> Activity
Return, exactly and in full, the lines of the records below starting at the one with "None)) as E by (vm_compute; reflexivity)." and ending at the one with "Proof. reflexivity. Qed.", and no other lines.

[Start of section]

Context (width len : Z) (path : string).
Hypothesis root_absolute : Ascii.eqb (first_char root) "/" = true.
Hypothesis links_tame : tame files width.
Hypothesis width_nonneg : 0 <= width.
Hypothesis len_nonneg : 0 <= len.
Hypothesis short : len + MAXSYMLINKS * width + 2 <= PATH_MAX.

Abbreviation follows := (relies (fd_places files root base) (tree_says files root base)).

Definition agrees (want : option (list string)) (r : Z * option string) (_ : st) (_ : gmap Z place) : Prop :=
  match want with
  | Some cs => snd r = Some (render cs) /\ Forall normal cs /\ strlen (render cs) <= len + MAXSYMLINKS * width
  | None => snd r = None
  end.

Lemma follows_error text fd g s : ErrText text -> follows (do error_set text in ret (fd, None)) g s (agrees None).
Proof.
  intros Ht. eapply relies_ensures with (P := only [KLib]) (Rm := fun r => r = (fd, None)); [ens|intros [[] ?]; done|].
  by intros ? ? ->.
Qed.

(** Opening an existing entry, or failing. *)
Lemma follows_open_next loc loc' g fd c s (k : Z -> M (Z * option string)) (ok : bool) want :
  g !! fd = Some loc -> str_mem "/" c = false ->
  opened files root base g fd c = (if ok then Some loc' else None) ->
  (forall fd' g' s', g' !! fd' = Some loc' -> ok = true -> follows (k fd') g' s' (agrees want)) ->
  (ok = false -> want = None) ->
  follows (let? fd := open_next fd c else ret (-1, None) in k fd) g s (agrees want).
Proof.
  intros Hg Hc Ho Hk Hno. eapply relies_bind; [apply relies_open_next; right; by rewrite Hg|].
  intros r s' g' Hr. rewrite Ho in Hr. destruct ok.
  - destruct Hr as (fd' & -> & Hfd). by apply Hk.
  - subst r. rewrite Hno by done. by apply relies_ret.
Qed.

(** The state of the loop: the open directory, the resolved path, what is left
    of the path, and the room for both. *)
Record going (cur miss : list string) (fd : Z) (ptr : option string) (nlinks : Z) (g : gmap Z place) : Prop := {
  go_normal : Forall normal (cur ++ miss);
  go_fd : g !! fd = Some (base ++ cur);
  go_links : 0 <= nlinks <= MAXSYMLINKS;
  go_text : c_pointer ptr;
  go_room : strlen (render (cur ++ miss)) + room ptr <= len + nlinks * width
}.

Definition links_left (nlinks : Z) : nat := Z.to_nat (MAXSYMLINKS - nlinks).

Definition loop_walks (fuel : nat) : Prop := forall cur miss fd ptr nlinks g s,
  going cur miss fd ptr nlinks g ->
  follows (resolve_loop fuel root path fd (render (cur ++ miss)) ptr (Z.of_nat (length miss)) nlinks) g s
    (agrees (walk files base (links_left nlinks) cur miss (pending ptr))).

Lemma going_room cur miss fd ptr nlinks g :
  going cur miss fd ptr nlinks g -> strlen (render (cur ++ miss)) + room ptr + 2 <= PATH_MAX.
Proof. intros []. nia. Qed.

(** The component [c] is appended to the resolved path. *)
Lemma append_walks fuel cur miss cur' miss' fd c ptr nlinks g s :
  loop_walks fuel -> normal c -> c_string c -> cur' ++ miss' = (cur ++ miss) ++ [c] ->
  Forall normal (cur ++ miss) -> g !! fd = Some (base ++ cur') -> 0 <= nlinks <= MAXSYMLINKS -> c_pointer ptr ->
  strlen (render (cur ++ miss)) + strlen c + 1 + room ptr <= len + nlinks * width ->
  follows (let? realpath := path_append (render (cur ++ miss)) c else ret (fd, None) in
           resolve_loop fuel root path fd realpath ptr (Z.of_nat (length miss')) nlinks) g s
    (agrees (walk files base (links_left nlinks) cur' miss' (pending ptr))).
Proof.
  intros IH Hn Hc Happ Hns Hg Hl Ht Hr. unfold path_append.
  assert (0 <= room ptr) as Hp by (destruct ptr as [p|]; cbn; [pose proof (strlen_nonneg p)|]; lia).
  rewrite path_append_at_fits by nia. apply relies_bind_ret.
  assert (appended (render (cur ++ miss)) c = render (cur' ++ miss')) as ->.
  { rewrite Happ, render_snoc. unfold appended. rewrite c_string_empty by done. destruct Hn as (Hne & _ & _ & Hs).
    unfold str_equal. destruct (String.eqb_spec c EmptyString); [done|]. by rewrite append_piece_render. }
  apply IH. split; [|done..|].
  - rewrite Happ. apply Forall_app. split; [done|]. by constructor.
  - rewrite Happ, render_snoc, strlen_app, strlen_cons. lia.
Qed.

[End of section]
[Start of section]

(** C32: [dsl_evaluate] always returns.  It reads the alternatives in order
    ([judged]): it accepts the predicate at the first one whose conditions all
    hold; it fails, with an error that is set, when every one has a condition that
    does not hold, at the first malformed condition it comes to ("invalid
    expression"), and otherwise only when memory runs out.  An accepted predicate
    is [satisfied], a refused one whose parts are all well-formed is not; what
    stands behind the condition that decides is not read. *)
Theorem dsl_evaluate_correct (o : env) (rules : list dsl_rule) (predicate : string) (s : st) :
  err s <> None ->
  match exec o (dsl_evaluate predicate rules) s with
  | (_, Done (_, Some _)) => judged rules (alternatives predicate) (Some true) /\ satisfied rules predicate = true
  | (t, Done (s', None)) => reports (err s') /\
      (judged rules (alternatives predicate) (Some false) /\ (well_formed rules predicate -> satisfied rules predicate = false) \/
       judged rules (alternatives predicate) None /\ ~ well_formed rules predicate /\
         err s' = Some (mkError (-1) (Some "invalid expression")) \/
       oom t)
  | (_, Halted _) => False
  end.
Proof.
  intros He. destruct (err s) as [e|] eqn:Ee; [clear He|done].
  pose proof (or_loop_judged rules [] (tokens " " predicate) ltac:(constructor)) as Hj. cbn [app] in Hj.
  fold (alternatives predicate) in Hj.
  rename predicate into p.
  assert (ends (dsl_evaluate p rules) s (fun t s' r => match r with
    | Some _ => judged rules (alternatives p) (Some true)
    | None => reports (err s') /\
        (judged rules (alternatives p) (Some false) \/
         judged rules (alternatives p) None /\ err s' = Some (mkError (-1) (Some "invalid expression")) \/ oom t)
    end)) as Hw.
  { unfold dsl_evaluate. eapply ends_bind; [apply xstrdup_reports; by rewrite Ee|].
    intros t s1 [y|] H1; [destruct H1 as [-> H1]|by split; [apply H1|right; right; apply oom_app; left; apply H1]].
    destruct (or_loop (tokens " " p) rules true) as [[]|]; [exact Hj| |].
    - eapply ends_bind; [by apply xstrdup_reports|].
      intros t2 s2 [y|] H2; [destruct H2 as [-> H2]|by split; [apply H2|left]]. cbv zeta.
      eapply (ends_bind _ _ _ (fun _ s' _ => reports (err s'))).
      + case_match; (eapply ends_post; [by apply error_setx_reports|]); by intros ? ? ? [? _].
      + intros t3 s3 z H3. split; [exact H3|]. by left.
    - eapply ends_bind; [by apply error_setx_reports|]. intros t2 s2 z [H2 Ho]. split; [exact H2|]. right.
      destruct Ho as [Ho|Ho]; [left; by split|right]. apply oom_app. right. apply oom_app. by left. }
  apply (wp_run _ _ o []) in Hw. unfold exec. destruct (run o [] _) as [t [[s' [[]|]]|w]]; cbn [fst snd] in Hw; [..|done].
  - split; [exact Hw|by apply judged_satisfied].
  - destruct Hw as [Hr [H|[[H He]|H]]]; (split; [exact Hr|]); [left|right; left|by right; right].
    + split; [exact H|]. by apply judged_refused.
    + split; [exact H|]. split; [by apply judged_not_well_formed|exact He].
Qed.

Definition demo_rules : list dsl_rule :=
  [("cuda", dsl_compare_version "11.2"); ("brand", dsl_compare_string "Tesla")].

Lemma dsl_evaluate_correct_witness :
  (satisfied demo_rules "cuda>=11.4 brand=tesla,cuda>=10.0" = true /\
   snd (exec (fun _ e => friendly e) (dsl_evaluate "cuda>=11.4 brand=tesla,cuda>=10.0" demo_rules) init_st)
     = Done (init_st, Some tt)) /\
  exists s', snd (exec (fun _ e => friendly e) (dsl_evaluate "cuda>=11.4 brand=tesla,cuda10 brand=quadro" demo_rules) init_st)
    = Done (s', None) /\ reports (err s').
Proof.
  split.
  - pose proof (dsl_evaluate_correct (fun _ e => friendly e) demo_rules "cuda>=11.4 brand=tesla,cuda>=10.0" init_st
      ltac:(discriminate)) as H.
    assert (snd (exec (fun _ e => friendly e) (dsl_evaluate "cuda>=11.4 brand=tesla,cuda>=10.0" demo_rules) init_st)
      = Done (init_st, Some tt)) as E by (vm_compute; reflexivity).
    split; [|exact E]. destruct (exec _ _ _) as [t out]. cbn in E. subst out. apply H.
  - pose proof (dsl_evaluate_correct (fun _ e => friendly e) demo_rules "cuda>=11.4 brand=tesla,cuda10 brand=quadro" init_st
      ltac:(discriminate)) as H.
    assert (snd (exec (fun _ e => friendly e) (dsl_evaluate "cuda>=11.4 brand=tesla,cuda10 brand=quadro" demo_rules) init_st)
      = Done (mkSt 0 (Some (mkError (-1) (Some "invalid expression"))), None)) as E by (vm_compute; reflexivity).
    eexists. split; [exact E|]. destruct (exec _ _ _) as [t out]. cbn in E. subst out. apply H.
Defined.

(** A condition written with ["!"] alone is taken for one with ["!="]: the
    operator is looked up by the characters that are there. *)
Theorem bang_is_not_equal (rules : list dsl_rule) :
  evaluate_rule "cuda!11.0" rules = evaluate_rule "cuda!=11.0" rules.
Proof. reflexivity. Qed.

[End of section]

> Your response
      = Done (mkSt 0 (Some (mkError (-1) (Some "invalid expression"))), None)) as E by (vm_compute; reflexivity).
    eexists. split; [exact E|]. destruct (exec _ _ _) as [t out]. cbn in E. subst out. apply H.
Defined.

(** A condition written with ["!"] alone is taken for one with ["!="]: the
    operator is looked up by the characters that are there. *)
Theorem bang_is_not_equal (rules : list dsl_rule) :
  evaluate_rule "cuda!11.0" rules = evaluate_rule "cuda!=11.0" rules.
Proof. reflexivity. Qed.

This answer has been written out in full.